JUSTIÇA

A PERSEGUIÇÃO CONTRA BENJAMIN

Ontem, Gilmar Mendes. Hoje, Admar Gonzaga e Napoleão Nunes.

Herman Benjamin será ainda bastante contestado pelos pares.

Gilmar Mendes e Herman Benjamin trocam ironias, elogiando um ao outro.

Herman Benjamin:

“Aqui na Justiça Eleitoral não trabalhamos com olhos fechados.”

Nem com as orelhas.

Sim, Marcelo Odebrecht tinha de ser ouvido.

Gilmar Mendes provoca dizendo que Herman Benjamin deveria anexar ao processo as delações da JBS.

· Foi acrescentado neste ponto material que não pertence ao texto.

(** * FloatChat ARGO: the client application of [frontend/app.js]

    A shallow embedding of the class [FloatChatApp]: its fields, the browser
    state it reads and writes (local storage, the elements it looks up by id,
    pending [setTimeout] callbacks, alerts) and its methods, written as
    computations in a state-and-exception monad.

    Conventions.
    - A JavaScript string is a [string]; each [ascii] is one code unit, so
      the strings covered are those whose code units are below 256 (the
      domain of [btoa] and the range of [atob]).
    - Numbers are exact: an integer is a [Z], a decimal literal [m * 10^e] is
      kept as the pair [(m, e)]; binary64 rounding is not modelled.
    - A page that a render method builds from its template is kept by what
      it shows ([MainContent]). The chat transcript, where [sendChatMessage]
      interpolates the user's text into [innerHTML], is kept as the tree that
      the HTML parser builds from the markup ([HTML]). *)

From Stdlib Require Import ZArith Ascii DecimalString.
From Stdlib Require String.
From stdpp Require Import gmap strings list.

Local Open Scope Z_scope.

(** ** The built-ins of the platform that the script calls *)

Module JS.

Definition unit_code (c : ascii) : N := N_of_ascii c.

Definition in_range (lo hi n : N) : bool := ((lo <=? n) && (n <=? hi))%N.

(** [String.prototype.toLowerCase] on code units below 256: A-Z and the
    Latin-1 capitals (all of 0xC0-0xDE but the multiplication sign). *)
Definition lower_unit (c : ascii) : ascii :=
  let n := unit_code c in
  if in_range 65 90 n || (in_range 192 222 n && negb (n =? 215)%N)
  then ascii_of_N (n + 32) else c.

Fixpoint toLowerCase (s : string) : string :=
  match s with
  | EmptyString => EmptyString
  | String c r => String (lower_unit c) (toLowerCase r)
  end.

(** White space and line terminators below 256: TAB, LF, VT, FF, CR, SP,
    NBSP. *)
Definition is_white (c : ascii) : bool :=
  let n := unit_code c in in_range 9 13 n || (n =? 32)%N || (n =? 160)%N.

Fixpoint trimStart (s : string) : string :=
  match s with
  | EmptyString => EmptyString
  | String c r => if is_white c then trimStart r else s
  end.

Fixpoint trimEnd (s : string) : string :=
  match s with
  | EmptyString => EmptyString
  | String c r =>
      match trimEnd r with
      | EmptyString => if is_white c then EmptyString else String c EmptyString
      | r' => String c r'
      end
  end.

Definition trim (s : string) : string := trimEnd (trimStart s).

(** [s.includes(key)] *)
Fixpoint includes (s key : string) : bool :=
  String.prefix key s ||
  match s with
  | EmptyString => false
  | String _ r => includes r key
  end.

(** [s.split(sep)] for a separator of one code unit. *)
Fixpoint split (sep : ascii) (s : string) : list string :=
  match s with
  | EmptyString => [EmptyString]
  | String c r =>
      if Ascii.eqb c sep then EmptyString :: split sep r
      else match split sep r with
           | h :: t => String c h :: t
           | [] => [String c EmptyString]
           end
  end.

(** [String(x)] of an array element that may be missing: [undefined]
    converts to the text "undefined". *)
Definition ToString_opt (x : option string) : string :=
  match x with Some s => s | None => "undefined" end.

(** *** Base64: [btoa] and [atob] *)

Definition b64_alphabet : string :=
  "ABCDEFGHIJKLMNOPQRSTUVWXYZabcdefghijklmnopqrstuvwxyz0123456789+/".

Definition b64_char (n : N) : ascii :=
  match String.get (N.to_nat n) b64_alphabet with
  | Some c => c
  | None => "="%char
  end.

Não precisa: a Odebrecht já provou que a chapa foi eleita com dinheiro de propina.

Nesse ponto, a delação da JBS é redundante.

Gilmar não esconde mais a irritação com Herman Benjamin. Muita irritação.

Visivelmente impaciente e irritado, Gilmar Mendes interrompeu Herman Benjamin uma vez mais e, com ironia, disse que se o colega “insistir na perseguição da verdade real, deve parar a ação e incluir a delação da JBS e Palocci”.

Gilmar chegou a afirmar que os argumentos do relator são falaciosos.